When two or more functions must access the same data, the latter must be global. Such, for example, are information about counted subjects. Global data can be accessed by any procedure.
A large program has many functions and many global elements. The problem with the procedural paradigm is that it leads to even more potential links between them.
Such a large number of compounds causes several difficulties. Firstly, it complicates the understanding of the structure of the program. Secondly, making changes difficult. A change in a global data element may require adjustment of all functions that have access to it.
For example, in the accounting program, someone will decide that the code of the item to be taken into account should not consist of 5 digits, but of 12. This will require changing the data type from short to long. Code related functions should now be changed to work with the new format.
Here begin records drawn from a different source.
(** [fetchNewShipments(daysBack, env)] from its first line.  [date] is
    what lines 287-289 make of [daysBack] and of the clock: the date
    string, or the RangeError that [toISOString] throws when
    [daysBack] takes the date out of the range of valid dates.  That
    happens before any call. *)
Definition fetchNewShipmentsFrom (date : Completion string) (env : Env)
    : Prog (Completion (list ShipmentData)) :=
  match date with
  | Normal dateStr => fetchNewShipments dateStr env
  | Throw e => Ret (Throw e)
  end.

Definition ingestFrom (date : Completion string) (env : Env)
    : Prog (Completion (list ShipmentData)) :=
  shipments <- fetchNewShipmentsFrom date env ;;
  _ <- storeNewTrackingNumbers shipments ;;
  Ret (Normal shipments).

Module Worker.

(** The [fetch] of the worker (lines 74-110).  [dateOf] gives, for the
    value of the parameter [days_back], what [fetchNewShipments] makes of
    [Number(days_back) || 1] and of the clock on its first lines: a date
    string, or a throw. *)
Definition fetch (dateOf : option string -> Completion string)
    (request : Request) (env : Env) : Prog WorkerResponse :=
  if req_method request =? "OPTIONS" then Ret handleOptions
  else if req_pathname request =? "/search" then
    handleSearchResponse (searchQueryOf (req_searchParams request))
  else if req_pathname request =? "/tracking-urls" then
    handleGetTrackingUrlsResponse
  else if (req_pathname request =? "/tracking-status")
          && (req_method request =? "POST") then
    handleStatusUpdatesResponse (req_json request)
  else if req_pathname request =? "/test-scheduled" then
    bind (ingestFrom (dateOf (req_searchParams request "days_back")) env)
      (fun r =>
         match r with
         | Normal shipments =>
             Ret {| wr_body := ShipmentsBody shipments; wr_status := 200;
                    wr_headers := [] |}
         | Throw error =>
             Ret {| wr_body :=
                      JsonBody (ErrorMessage
                                  (message_or error "An unknown error occurred"));
                    wr_status := 500;
                    wr_headers := [] |}
         end)
  else
    Ret {| wr_body := TextBody "Not found"; wr_status := 404;
           wr_headers := [] |}.

(** The [scheduled] task (lines 112-119): what is thrown is logged and
    dropped.  [dateStr] is the date one day back, which is a valid date
    whatever the clock. *)
Definition scheduled (dateStr : string) (env : Env) : Prog unit :=
  bind (ingest dateStr env) (fun _ => Ret tt).

End Worker.

(** ** Vocabulary for the router. *)

(** A reply of a handler, as a response without its headers. *)
Definition reply_of (r : WorkerResponse) : option Reply :=
  match wr_body r with
  | JsonBody p => Some {| reply_payload := p; reply_status := wr_status r |}
  | _ => None
  end.

(** The routes that write to the store. *)
Definition writing_route (request : Request) : bool :=
  negb (req_method request =? "OPTIONS")
  && (((req_pathname request =? "/tracking-status")
       && (req_method request =? "POST"))
      || (req_pathname request =? "/test-scheduled")).

(** A reply of a handler with the headers the handler gives it: those of
    a JSON reply with CORS on its success reply, none on its error reply. *)
Definition respond (r : Reply) : WorkerResponse :=
  {| wr_body := JsonBody (reply_payload r);
     wr_status := reply_status r;
     wr_headers := if (reply_status r =? 200)%N then JSON_CORS_HEADERS else [] |}.

(** The store calls of [storeNewTrackingNumbers]. *)
Definition store_calls (l : list ShipmentData) : list Call :=
  match l with
  | [] => []
  | _ :: _ => [D1Batch (insert_batch l)]
  end.

(** The routes answered by one of the three handlers of the store. *)
Definition handler_route (request : Request) : bool :=
  negb (req_method request =? "OPTIONS")
  && ((req_pathname request =? "/search")
      || (req_pathname request =? "/tracking-urls")
      || ((req_pathname request =? "/tracking-status")
          && (req_method request =? "POST"))).

Definition is_fetch (c : Call) : bool :=
  match c with Fetch _ _ => true | _ => false end.

Definition is_store_call (c : Call) : bool :=
  match c with D1All _ _ => true | D1Batch _ => true | _ => false end.

(** The first shipment of the list for a tracking number. *)
Definition first_shipment_for (tn : string) (l : list ShipmentData)
    : option ShipmentData :=
  find (fun s => trackingNumber s =? tn) l.

(** The row of the table for a tracking number. *)
Definition row_for (tn : string) (t : list TrackingNumber)
    : option TrackingNumber :=
  find (fun r => tracking_number r =? tn) t.

Definition only_order_number (v : string) : SearchParams :=
  mkParams None (Some v) None None None.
When elements change in a large application, it is difficult to say which procedures have access to them. But even if you find out, changing them can lead to incorrect operation with other global data. Everything is connected with everything else, so a change in one place comes around in another.
Real world modeling
The second and more important problem of the procedural paradigm is that its location of individual data and functions poorly models things in the real world. Here we are dealing with objects such as people and cars. They are neither like data nor functions. Complex real objects have attributes and behavior.
Attributes
Examples of attributes (sometimes called characteristics) for people are eye color and job title, for cars, power and number of doors. As it turned out, attributes in the real world are equivalent to data in the program. They have specific meanings, such as blue (eye color) or four (number of doors).
Behavior
Behavior is what real-world objects produce in response to some kind of impact. If you ask your boss for a raise, the answer is yes or no. If you press the brake, the car will stop. Saying and stopping are examples of behavior. Behavior is like a procedure: it is called to do something, and it does it. Thus, data and functions alone do not model real-world objects effectively.
Solution
An object in OOP is represented as a combination of data and functions. Only procedures that are called member functions in C ++ can get its values. Data is hidden and protected from change. Values and functions are encapsulated as a whole. Encapsulation and hiding are the main terms in the description of OO languages.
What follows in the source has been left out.